The following configuration is recommended in the /etc/ssh/sshd_config file to make SSH more secure. Remote login for root user should be disabled and only allowed through su or sudo from non-root accounts.

Protocol 2
PermitRootLogin no
PermitEmptyPasswords no
Banner /etc/issue
IgnoreRhosts yes
RhostsAuthentication no
RhostsRSAAuthentication no
HostbasedAuthentication no
LoginGraceTime 1m (or less – default is 2 minutes)
SyslogFacility AUTH (provides logging under syslog AUTH)
AllowUser [list of users allowed access]
DenyUser [list of system accounts and others not allowed]
MaxStartups 10 (or less – use 1/3 the total number of remote users)

7.Logging and Auditing:

Logging should be configured on the Linux systems and the log outputs should be sent to a centralized logging server in the organization.
To configure external logging, put the following line in /etc/syslog.conf file:
# send to syslog server
*.emerg;*.info;*.err  @hostname


8.Automating the Hardening Process:

There is a tool available for all major flavors of Linux or Unix that can assess the security of your existing installation and can also automate the hardening of unsecured system.
The tool is available from www.Bastille-UNIX.org

The definition from the website is as follows:
The Bastille Hardening program “locks down” an operating system, proactively configuring the system for increased security and decreasing its susceptibility to compromise.
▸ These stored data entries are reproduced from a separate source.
(** The two records of an artifact of two blocks, merged into the empty
    vault. *)
Lemma parsed_titles_witness :
  let records :=
    [ RefinedEntry.mk (lit "A") (lit "text") (lit "2024-01-08");
      RefinedEntry.mk (lit "B") (lit "more") (lit "2024-02-01") ] in
  let st := (SharePipeline.merge_to_shared_posts Calendar.isocalendar
               records ∅).2 in
  (∀ r, r ∈ records →
        strip (RefinedEntry.title r) = RefinedEntry.title r)
  ∧ ∀ f, f ∈ SharePipeline.written_paths st →
         ∃ c, SharePipeline.vault st !! f = Some c ∧ read_text c = c.
Proof.
  intros records st.
  destruct (parsed_titles Calendar.isocalendar (twitter_dir two_blocks)
              [entry_dated (lit "2024-01-08")] (lit "2024-02-01") records
              [SharePipeline.no_date_warning (lit "B") (lit "2024-02-01")])
    as [Hfields Hrun].
  { vm_compute. reflexivity. }
  split.
  - intros r Hr. by destruct (Hfields r Hr) as (_ & _ & ? & _).
  - destruct (Hrun records ∅) as [Hfiles _]; [| |exact Hfiles].
    + intros r Hr. split; [done|].
      apply elem_of_cons in Hr as [->|Hr]; [done|].
      apply list_elem_of_singleton in Hr as ->. done.
    + repeat constructor; vm_compute; eauto.
Defined.
Lemma generateData_zero_spot_finite (fuel : nat) (K premium : float)
    (optionType : OptionType) (m : positive) (e : Z) :
  Prim2SF K = S754_finite false m e ->
  generateData fuel 0 K premium optionType = None.
Proof.
  intros E.
  assert (Hsub0 : K - 0 = K).
  { apply FloatAxioms.Prim2SF_inj. rewrite FloatAxioms.sub_spec, E. reflexivity. }
  assert (Hadd0 : K + 0 = K).
  { apply FloatAxioms.Prim2SF_inj. rewrite FloatAxioms.add_spec, E. reflexivity. }
  assert (Hdiag : K - K = 0).
  { apply FloatAxioms.Prim2SF_inj. rewrite FloatAxioms.sub_spec, E.
    change (Prim2SF 0) with (S754_zero false).
    unfold SF64sub, SFsub. rewrite Z.sub_diag. reflexivity. }
  assert (Heq : (K =? K) = true).
  { rewrite FloatAxioms.eqb_spec, E. unfold SFeqb.
    rewrite SFcompare_finite_refl. reflexivity. }
  assert (Hle : (K <=? K) = true).
  { rewrite FloatAxioms.leb_spec, E. unfold SFleb.
    rewrite SFcompare_finite_refl. reflexivity. }
  assert (Hlt : (0 <? K) = true).
  { rewrite FloatAxioms.ltb_spec, E. reflexivity. }
  assert (Hmax : Binary64.max 0 K = K).
  { unfold Binary64.max. unfold is_nan at 2. rewrite Heq, Hlt. reflexivity. }
  unfold generateData.
  change (nmul 0 (lit 0.75)) with 0.
  change (nsub K 0) with (K - 0). change (nadd K 0) with (K + 0).
  rewrite Hsub0, Hadd0.
  change (Math_max (lit 0) K) with (Binary64.max 0 K). rewrite Hmax.
  change (nsub K K) with (K - K). rewrite Hdiag.
  change (ndiv 0 (lit 100)) with 0.
  apply generateData_loop_stuck; [exact Hle | exact Hadd0].
Qed.

Lemma generateData_zero_spot_zero (fuel : nat) (K premium : float)
    (optionType : OptionType) (s : bool) :
  Prim2SF K = S754_zero s ->
  generateData fuel 0 K premium optionType = None.
Proof.
  intros E.
  assert (HK : K = 0 \/ K = -0).
  { destruct s; [right | left]; apply FloatAxioms.Prim2SF_inj; rewrite E;
      reflexivity. }
  unfold generateData.
  destruct HK as [-> | ->]; apply generateData_loop_stuck; reflexivity.
Qed.

(** X20.  The same on binary64 numbers, for every strike: when the strike in
    the form is at least [0] and below infinity, clearing the spot-price
    field leaves a sampling range that is the strike alone and a step of
    [0], and the loop that builds the data of the payoff graph returns for
    no amount of fuel. *)
Theorem cleared_spot_price_hangs_payoff_graph_binary64 (fuel : nat)
    (st : Calculator.Form (num := float)) :
  (0 <=? Calculator.strikePrice st) = true ->
  (Calculator.strikePrice st <? infinity) = true ->
  Calculator.payoffGraphData fuel (Calculator.onSpotPriceChange EmptyText st)
  = None.
Proof.
  intros Hlow Hhigh.
  unfold Calculator.onSpotPriceChange, Calculator.handleNumericInput,
    Calculator.payoffGraphData.
  cbn [Calculator.setSpotPrice Calculator.spotPrice Calculator.strikePrice
       Calculator.premium Calculator.optionType].
  change (lit 0) with 0.
  rewrite FloatAxioms.leb_spec in Hlow. rewrite FloatAxioms.ltb_spec in Hhigh.
  change (Prim2SF 0) with (S754_zero false) in Hlow.
  change (Prim2SF infinity) with (S754_infinity false) in Hhigh.
  destruct (Prim2SF (Calculator.strikePrice st)) as [s | s | | s m e] eqn:E.
  - eapply generateData_zero_spot_zero. exact E.
  - destruct s; [discriminate Hlow | discriminate Hhigh].
  - discriminate Hlow.
  - destruct s; [discriminate Hlow|].
    eapply generateData_zero_spot_finite. exact E.
Qed.

Lemma cleared_spot_price_hangs_payoff_graph_binary64_witness :
  Calculator.payoffGraphData 1000
    (Calculator.onSpotPriceChange EmptyText (Calculator.initialForm (num := float)))
  = None.
Proof.
  exact (cleared_spot_price_hangs_payoff_graph_binary64 1000
           Calculator.initialForm eq_refl eq_refl).
Defined.
End Binary64ZeroSpot.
Bastille can also assess a system’s current state of hardening, granularly reporting on each of the security settings with which it works.

Bastille currently supports the Red Hat (Fedora Core, Enterprise, and Numbered/Classic), SUSE, Debian, Gentoo, and Mandrake distributions, along with HP-UX. Full Mac OS X is ready for download today. Bastille’s focuses on letting the system’s user/administrator choose exactly how to harden the operating system. In its default hardening mode, it interactively asks the user questions, explains the topics of those questions, and builds a policy based on the user’s answers. It then applies the policy to the system. In its assessment mode, it builds a report intended to teach the user about available security settings as well as inform the user as to which settings have been tightened.